Uli Winter: violoncello; Fredi Pröll: drums, percussion; Udo Schindler: soprano sax, clarinets, cornet
The trio’s denomination is a condensed mix of “Schindler” and “Va Servito Ben Fresco”, the Austrian duo of Pröll and Winter (the translation from the Italian, for the inquisitive ones, is “It Must Be Served Quite Cold” – exactly as the proverbial revenge). This extensive set, taped in Munich, demonstrates how individual sentience, cohesive responsiveness and, icing on the cake, the knowledge of an instrument inside and out constitute the essentials of rewarding improvisation independently from a given expressive style.
Without recurring to overly allegorical Pindaric flights, let me just say that the last time in which this recording was enjoyed by yours truly was this very morning during a lengthy walk, subsequent to a night of rain and with the still-greyish sky opening to feeble rays of sun. In the middle of a bridge over the Tiber, glancing at the hovering circling seagulls, suddenly everything clicked. The smell of dampness and the honking cars didn’t matter anymore, as I was literally inhaling the instrumental scents coming from my headphones. The music adapted magnificently to both natural and urban elements, appearing endowed with the same values of a more-stimulating-than-usual quotidian flow. The existence of some sort of vital principle in the unlikely realms of metropolitan diversity, you know.
Voluble communicativeness, photographic detailing, ability of realizing when the moment is right to expel a sound or not, in order to transform that “something” into a passage that counts. Splendidly balanced alternance of dynamics – susurrations and undertones spinning around themselves to reach points of ever-intelligible turbulence and instability. Hints to somewhat “softer” typologies of free jazz attempting to gain centre stage before “neurotic calmness” is restored; subdued touches, subtle plucks, creaking strokes and perfect pitches recalling a forward-looking chamber ensemble.

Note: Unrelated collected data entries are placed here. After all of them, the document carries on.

(* ===== verification/RustStd.v ===== *)
(** Bytes, slices, UTF-8 and decimal numbers, as the Rust standard library
    treats them: the operations [fix/message.rs], [fix/framing.rs] and
    [kernel/cgroup_mem.rs] build on. *)

From Stdlib Require Import Strings.Byte.
From S2P Require Import Prelude.

(* ------------------------------------------------------------------ *)
(** * Bytes *)

Abbreviation byte := Byte.byte.

#[global] Instance byte_eq_dec' : EqDecision byte := Byte.byte_eq_dec.

(** The value of a [u8]. *)
Definition byte_val (b : byte) : Z := Z.of_N (Byte.to_N b).

(** A [u8] from a value in range; out of range the low byte is not taken, the
    caller wraps first. *)
Definition byte_of_val (z : Z) : byte :=
  match Byte.of_N (Z.to_N z) with Some b => b | None => x00 end.

(** Byte-string literals, [b"..."]. *)
Definition bytes (s : string) : list byte := String.list_byte_of_string s.

Lemma byte_val_range b : u8? (byte_val b).
Proof.
  unfold byte_val, in_width. pose proof (Byte.to_N_bounded b). lia.
Qed.

Lemma byte_of_val_val b : byte_of_val (byte_val b) = b.
Proof. unfold byte_of_val, byte_val. by rewrite N2Z.id, Byte.of_to_N. Qed.

Lemma byte_val_of_val z : u8? z → byte_val (byte_of_val z) = z.
Proof.
  intros [H0 H1]. unfold byte_of_val, byte_val.
  destruct (Byte.of_N (Z.to_N z)) as [b|] eqn:E.
  - apply Byte.to_of_N in E. rewrite E. lia.
  - apply Byte.of_N_None_iff in E. lia.
Qed.

Lemma byte_val_inj b c : byte_val b = byte_val c → b = c.
Proof. intros H. rewrite <- (byte_of_val_val b), <- (byte_of_val_val c). by rewrite H. Qed.

#[export] Hint Resolve byte_val_range : width.

(* ------------------------------------------------------------------ *)
(** * Slices *)

(** [s.iter().position(|&b| b == x)]. *)
Fixpoint position (x : byte) (l : list byte) : option nat :=
  match l with
  | [] => None
  | b :: l' => if decide (b = x) then Some 0%nat else S <$> position x l'
  end.

(** [s.split(|&b| b == x)]: the separators are dropped, and [n] separators give
    [n + 1] pieces, empty ones included. *)
Fixpoint split_on (x : byte) (l : list byte) : list (list byte) :=
  match l with
  | [] => [[]]
  | b :: l' =>
      if decide (b = x) then [] :: split_on x l'
      else match split_on x l' with
           | p :: ps => (b :: p) :: ps
           | [] => [[b]]
           end
  end.

(** [s.starts_with(p)]. *)
Definition starts_with (p l : list byte) : bool := bool_decide (take (length p) l = p).

(** [&s[a..b]] panics when [a > b] or [b > s.len()]. *)
Definition slice {A} (a b : nat) (l : list A) : exec (list A) :=
  if decide (a ≤ b ∧ b ≤ length l)%nat then Done (take (b - a) (drop a l))
  else Panic "slice index out of range".

Lemma position_Some x l n :
  position x l = Some n ↔ l !! n = Some x ∧ x ∉ take n l.
Proof.
  revert n. induction l as [|b l IH]; intros n; simpl.
  { split; [done|]. rewrite lookup_nil. by intros [? _]. }
  case_decide as Hb.
  - subst. destruct n as [|n]; simpl.
    + split; intros; [split; [done|set_solver]|done].
    + split; [done|]. intros [_ Hn]. set_solver.
  - destruct n as [|n]; simpl.
    + split; [destruct (position x l); done|]. intros [? _]. congruence.
    + rewrite not_elem_of_cons. destruct (position x l) as [m|] eqn:E; simpl.
      * specialize (IH n). naive_solver.
      * specialize (IH n). naive_solver.
Qed.

Lemma position_None x l : position x l = None ↔ x ∉ l.
Proof.
  induction l as [|b l IH]; simpl; [set_solver|].
  rewrite not_elem_of_cons. case_decide; [naive_solver|].
  destruct (position x l); naive_solver.
Qed.

Lemma position_app_stable x l l' n :
  position x l = Some n → position x (l ++ l') = Some n.
Proof.
  rewrite !position_Some. intros [Hl Hx]. pose proof (lookup_lt_Some _ _ _ Hl).
  split; [by apply lookup_app_l_Some|]. by rewrite take_app_le by lia.
Qed.

Lemma position_app_fresh x l l' :
  x ∉ l → position x (l ++ x :: l') = Some (length l).
Proof.
  intros H. apply position_Some. split.
  - by rewrite list_lookup_middle.
  - by rewrite take_app_length.
Qed.

Lemma position_lt x l n : position x l = Some n → (n < length l)%nat.
Proof. rewrite position_Some. intros [H _]. by apply lookup_lt_Some in H. Qed.

(** A separator splits a list at its first occurrence. *)
Lemma split_on_fresh x p l :
  x ∉ p → split_on x (p ++ x :: l) = p :: split_on x l.
Proof.
  induction p as [|b p IH]; simpl; intros H.
  - by rewrite decide_True.
  - rewrite not_elem_of_cons in H. rewrite decide_False by naive_solver.
    by rewrite IH by naive_solver.
Qed.

Lemma split_on_single x p : x ∉ p → split_on x p = [p].
Proof.
  induction p as [|b p IH]; simpl; intros H; [done|].
  rewrite not_elem_of_cons in H. rewrite decide_False by naive_solver.
  by rewrite IH by naive_solver.
Qed.

(** No piece of a split holds the separator. *)
Lemma split_on_pieces x l : Forall (λ p, x ∉ p) (split_on x l).
Proof.
  induction l as [|b l IH]; simpl.
  - repeat constructor. set_solver.
  - case_decide; [constructor; [set_solver|done]|].
    destruct (split_on x l); repeat constructor.
    + set_solver.
    + inversion IH; subst. set_solver.
    + by inversion IH.
Qed.

Lemma split_on_nonempty x l : split_on x l ≠ [].
Proof. destruct l as [|b l]; simpl; [done|]. case_decide; [done|]. by case_match. Qed.

(** Joining the pieces back with the separator gives the list. *)
Fixpoint join_with (x : byte) (ps : list (list byte)) : list byte :=
  match ps with
  | [] => []
  | [p] => p
  | p :: ps' => p ++ x :: join_with x ps'
  end.

Lemma join_split x l : join_with x (split_on x l) = l.
Proof.
  induction l as [|b l IH]; [done|]. simpl.
  pose proof (split_on_nonempty x l) as Hne.
  case_decide; destruct (split_on x l) as [|p ps]; simpl in *; try done; subst.
  - by destruct ps.
  - by destruct ps.
Qed.

Lemma starts_with_app p l : starts_with p (p ++ l) = true.
Proof. unfold starts_with. apply bool_decide_eq_true. by rewrite take_app_length. Qed.

Lemma starts_with_extend p l l' :
  (length p ≤ length l)%nat → starts_with p (l ++ l') = starts_with p l.
Proof. intros H. unfold starts_with. by rewrite take_app_le by lia. Qed.

Lemma slice_ok {A} a b (l : list A) :
  (a ≤ b)%nat → (b ≤ length l)%nat → slice a b l = Done (take (b - a) (drop a l)).
Proof. intros. unfold slice. by rewrite decide_True by done. Qed.

(* ------------------------------------------------------------------ *)
(** * UTF-8 *)

(** [std::str::from_utf8(s).is_ok()]: well-formed sequences of one to four
    bytes, with no overlong form, no surrogate and nothing above U+10FFFF. *)
Definition in_range (lo hi : Z) (b : byte) : bool :=
  (lo <=? byte_val b) && (byte_val b <=? hi).

Fixpoint utf8_valid (l : list byte) : bool :=
  match l with
  | [] => true
  | b0 :: r0 =>
      if in_range 0 127 b0 then utf8_valid r0
      else match r0 with
      | [] => false
      | b1 :: r1 =>
          if in_range 194 223 b0 then in_range 128 191 b1 && utf8_valid r1
          else match r1 with
          | [] => false
          | b2 :: r2 =>
              if in_range 224 239 b0 then
                (if in_range 224 224 b0 then in_range 160 191 b1
                 else if in_range 237 237 b0 then in_range 128 159 b1
                 else in_range 128 191 b1) && in_range 128 191 b2 && utf8_valid r2
              else match r2 with
              | [] => false
              | b3 :: r3 =>
                  in_range 240 244 b0
                  && (if in_range 240 240 b0 then in_range 144 191 b1
                      else if in_range 244 244 b0 then in_range 128 143 b1
                      else in_range 128 191 b1)
                  && in_range 128 191 b2 && in_range 128 191 b3 && utf8_valid r3
              end
          end
      end
  end.

(** [std::str::from_utf8]: the bytes themselves, or an error. *)
Definition from_utf8 (l : list byte) : result unit (list byte) :=
  if utf8_valid l then Ok l else Err tt.

Definition is_ascii (b : byte) : Prop := byte_val b < 128.

Lemma utf8_valid_ascii l : Forall is_ascii l → utf8_valid l = true.
Proof.
  induction 1 as [|b l Hb _ IH]; [done|]. simpl.
  replace (in_range 0 127 b) with true; [done|]. symmetry.
  unfold in_range, is_ascii in *. pose proof (byte_val_range b). unfold in_width in *. lia.
Qed.

(* ------------------------------------------------------------------ *)
(** * Decimal numbers *)

Definition digit_byte (d : Z) : byte := byte_of_val (48 + d).

(** [char::to_digit(10)]. *)
Definition digit_val (b : byte) : option Z :=
  if in_range 48 57 b then Some (byte_val b - 48) else None.

(** The formatting loop behind [n.to_string()] and [format!("{n}")]: divide by
    ten, prepend the remainder, stop at zero.  [log2 n + 1] rounds are enough,
    since every round divides by more than two. *)
Fixpoint dec_loop (fuel : nat) (n : Z) (acc : list byte) : list byte :=
  match fuel with
  | O => acc
  | S f =>
      let acc' := digit_byte (n mod 10) :: acc in
      if n / 10 =? 0 then acc' else dec_loop f (n / 10) acc'
  end.
Definition to_dec (n : Z) : list byte := dec_loop (S (Z.to_nat (Z.log2 n))) n [].

(** [format!("{n:03}")]: zero-padded on the left to width three. *)
Definition to_dec03 (n : Z) : list byte :=
  replicate (3 - length (to_dec n)) (digit_byte 0) ++ to_dec n.

(** [str::parse::<uN>()] ([from_str_radix] with radix ten, unsigned): an
    optional leading ['+'], then at least one digit and nothing else, each step
    a checked multiply and add. *)
Fixpoint parse_digits (w acc : Z) (l : list byte) : result unit Z :=
  match l with
  | [] => Ok acc
  | b :: l' =>
      match digit_val b with
      | None => Err tt
      | Some d =>
          let acc' := acc * 10 + d in
          if acc' <? 2 ^ w then parse_digits w acc' l' else Err tt
      end
  end.
Definition parse_uint (w : Z) (l : list byte) : result unit Z :=
  match l with
  | [] => Err tt
  | [x2b] | [x2d] => Err tt
  | x2b :: l' => parse_digits w 0 l'
  | _ => parse_digits w 0 l
  end.

Lemma digit_val_byte d : 0 <= d < 10 → digit_val (digit_byte d) = Some d.
Proof.
  intros H. unfold digit_val, digit_byte, in_range.
  rewrite byte_val_of_val by width. replace (_ && _) with true by lia. f_equal. lia.
Qed.

Lemma digit_byte_val d : 0 <= d < 10 → byte_val (digit_byte d) = 48 + d.
Proof. intros H. apply byte_val_of_val. width. Qed.

(** The printed value of a number is a block of digits; this states what that
    block denotes. *)
Definition is_digit (b : byte) : Prop := 48 <= byte_val b <= 57.

Lemma digit_byte_is_digit d : 0 <= d < 10 → is_digit (digit_byte d).
Proof. intros H. unfold is_digit. rewrite digit_byte_val by done. lia. Qed.

Lemma parse_digits_app w acc l l' :
  parse_digits w acc (l ++ l') = (a ← parse_digits w acc l; parse_digits w a l').
Proof.
  revert acc. induction l as [|b l IH]; intros acc; simpl; [done|].
  destruct (digit_val b); [|done]. by case_match.
Qed.

(** Enough fuel: printing [n] and then parsing the digits back, from any
    accumulator that leaves room, denotes [n] appended to the accumulator. *)
Lemma dec_loop_spec w f n acc :
  0 <= n < 2 ^ Z.of_nat f → n < 2 ^ w → f ≠ 0%nat →
  ∃ ds, dec_loop f n acc = ds ++ acc ∧ ds ≠ [] ∧ Forall is_digit ds ∧
        parse_digits w 0 ds = Ok n.
Proof.
  revert n acc. induction f as [|f IH]; intros n acc Hn Hw Hf; [done|]. simpl.
  assert (Hmod : 0 <= n mod 10 < 10) by (apply Z.mod_pos_bound; lia).
  pose proof (Z.div_mod n 10) as Hdm.
  destruct (Z.eqb_spec (n / 10) 0) as [Hz|Hz].
  - exists [digit_byte (n mod 10)]. split_and!; [done..| |].
    + apply Forall_singleton. by apply digit_byte_is_digit.
    + simpl. rewrite digit_val_byte by done.
      replace (0 * 10 + n mod 10) with n by lia.
      by rewrite (proj2 (Z.ltb_lt _ _)) by lia.
  - rewrite Nat2Z.inj_succ, Z.pow_succ_r in Hn by lia.
    assert (Hd : 0 < n / 10) by (pose proof (Z.div_pos n 10); lia).
    destruct (IH (n / 10) (digit_byte (n mod 10) :: acc)) as (ds & -> & Hne & Hds & Hp).
    + split; [lia|]. apply Z.div_lt_upper_bound; lia.
    + nia.
    + intros ->. simpl in Hn. lia.
    + exists (ds ++ [digit_byte (n mod 10)]). split_and!.
      * by rewrite <- app_assoc.
      * by destruct ds.
      * apply Forall_app. split; [done|]. apply Forall_singleton. by apply digit_byte_is_digit.
      * rewrite parse_digits_app, Hp. simpl. rewrite digit_val_byte by done.
        replace (n / 10 * 10 + n mod 10) with n by lia.
        by rewrite (proj2 (Z.ltb_lt _ _)) by lia.
Qed.

Lemma to_dec_spec w n :
  in_width w n →
  to_dec n ≠ [] ∧ Forall is_digit (to_dec n) ∧ parse_digits w 0 (to_dec n) = Ok n.
Proof.
  intros [H0 Hw]. unfold to_dec.
  destruct (dec_loop_spec w (S (Z.to_nat (Z.log2 n))) n []) as (ds & -> & ?); [|done..|].
  - rewrite Nat2Z.inj_succ, Z2Nat.id by apply Z.log2_nonneg. by apply in_width_log2.
  - by rewrite app_nil_r.
Qed.

Lemma is_digit_ascii b : is_digit b → is_ascii b.
Proof. unfold is_digit, is_ascii. lia. Qed.

Lemma parse_uint_digits w l :
  l ≠ [] → Forall is_digit l → parse_uint w l = parse_digits w 0 l.
Proof.
  intros Hne Hl. destruct l as [|b l]; [done|].
  pose proof (Forall_inv Hl) as Hb. clear Hl.
  destruct b; try done; exfalso; vm_compute in Hb; naive_solver.
Qed.

(** Printing and parsing an unsigned integer round-trips at its width. *)
Lemma parse_to_dec w n : in_width w n → parse_uint w (to_dec n) = Ok n.
Proof.
  intros H. destruct (to_dec_spec w n H) as (Hne & Hds & Hp).
  by rewrite parse_uint_digits.
Qed.

Lemma to_dec_no_byte x n :
  0 <= n → ¬ is_digit x → x ∉ to_dec n.
Proof.
  intros Hn Hx Hin. destruct (to_dec_spec (Z.succ (Z.log2 n)) n) as (_ & Hds & _).
  { by apply in_width_log2. }
  apply Hx. rewrite Forall_forall in Hds. by apply Hds.
Qed.

Lemma from_utf8_to_dec n : 0 <= n → from_utf8 (to_dec n) = Ok (to_dec n).
Proof.
  intros Hn. unfold from_utf8. rewrite utf8_valid_ascii; [done|].
  destruct (to_dec_spec (Z.succ (Z.log2 n)) n) as (_ & Hds & _).
  { by apply in_width_log2. }
  eapply Forall_impl; [exact Hds|]. apply is_digit_ascii.
Qed.

(** What a successful parse of an unsigned integer promises. *)
Lemma parse_digits_range w acc l n :
  in_width w acc → parse_digits w acc l = Ok n → in_width w n.
Proof.
  revert acc. induction l as [|b l IH]; intros acc Hacc; simpl; [by intros [= <-]|].
  unfold digit_val. destruct (in_range 48 57 b) eqn:E; [|done].
  destruct (Z.ltb_spec (acc * 10 + (byte_val b - 48)) (2 ^ w)); [|done].
  apply IH. unfold in_range, in_width in *. lia.
Qed.

Lemma parse_uint_range w l n : 0 <= w → parse_uint w l = Ok n → in_width w n.
Proof.
  intros Hw. assert (in_width w 0) by (unfold in_width; lia).
  destruct l as [|b l]; [done|]. unfold parse_uint.
  destruct b; try (by apply parse_digits_range);
    (destruct l; [done|by apply parse_digits_range]).
Qed.

(** A number below 1000 prints in at most three digits, so padding gives three. *)
Lemma to_dec03_length n : 0 <= n < 256 → length (to_dec03 n) = 3%nat.
Proof.
  intros H. assert (Hall : forallb (λ k, Nat.eqb (length (to_dec03 (Z.of_nat k))) 3) (seq 0 256) = true)
    by (vm_compute; reflexivity).
  rewrite forallb_forall in Hall. specialize (Hall (Z.to_nat n)).
  rewrite Z2Nat.id in Hall by lia. apply Nat.eqb_eq, Hall, in_seq. lia.
Qed.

Single voices that give the idea of decades of silent, concentrated training alone in a room, superior technique and throbbing of the internal organs equally audible. Musicians revealing definite aims even in their most unpremeditated movements, all three proficiently and uniquely aware. These four tracks put across all of the above and other welcome perceptions in a rather obscure collectible edition that fully deserves your care. By the way, we’re not finished with Herr Schindler yet: a toothsome sample of his first-class solo performances is going to be discussed herein as soon as possible.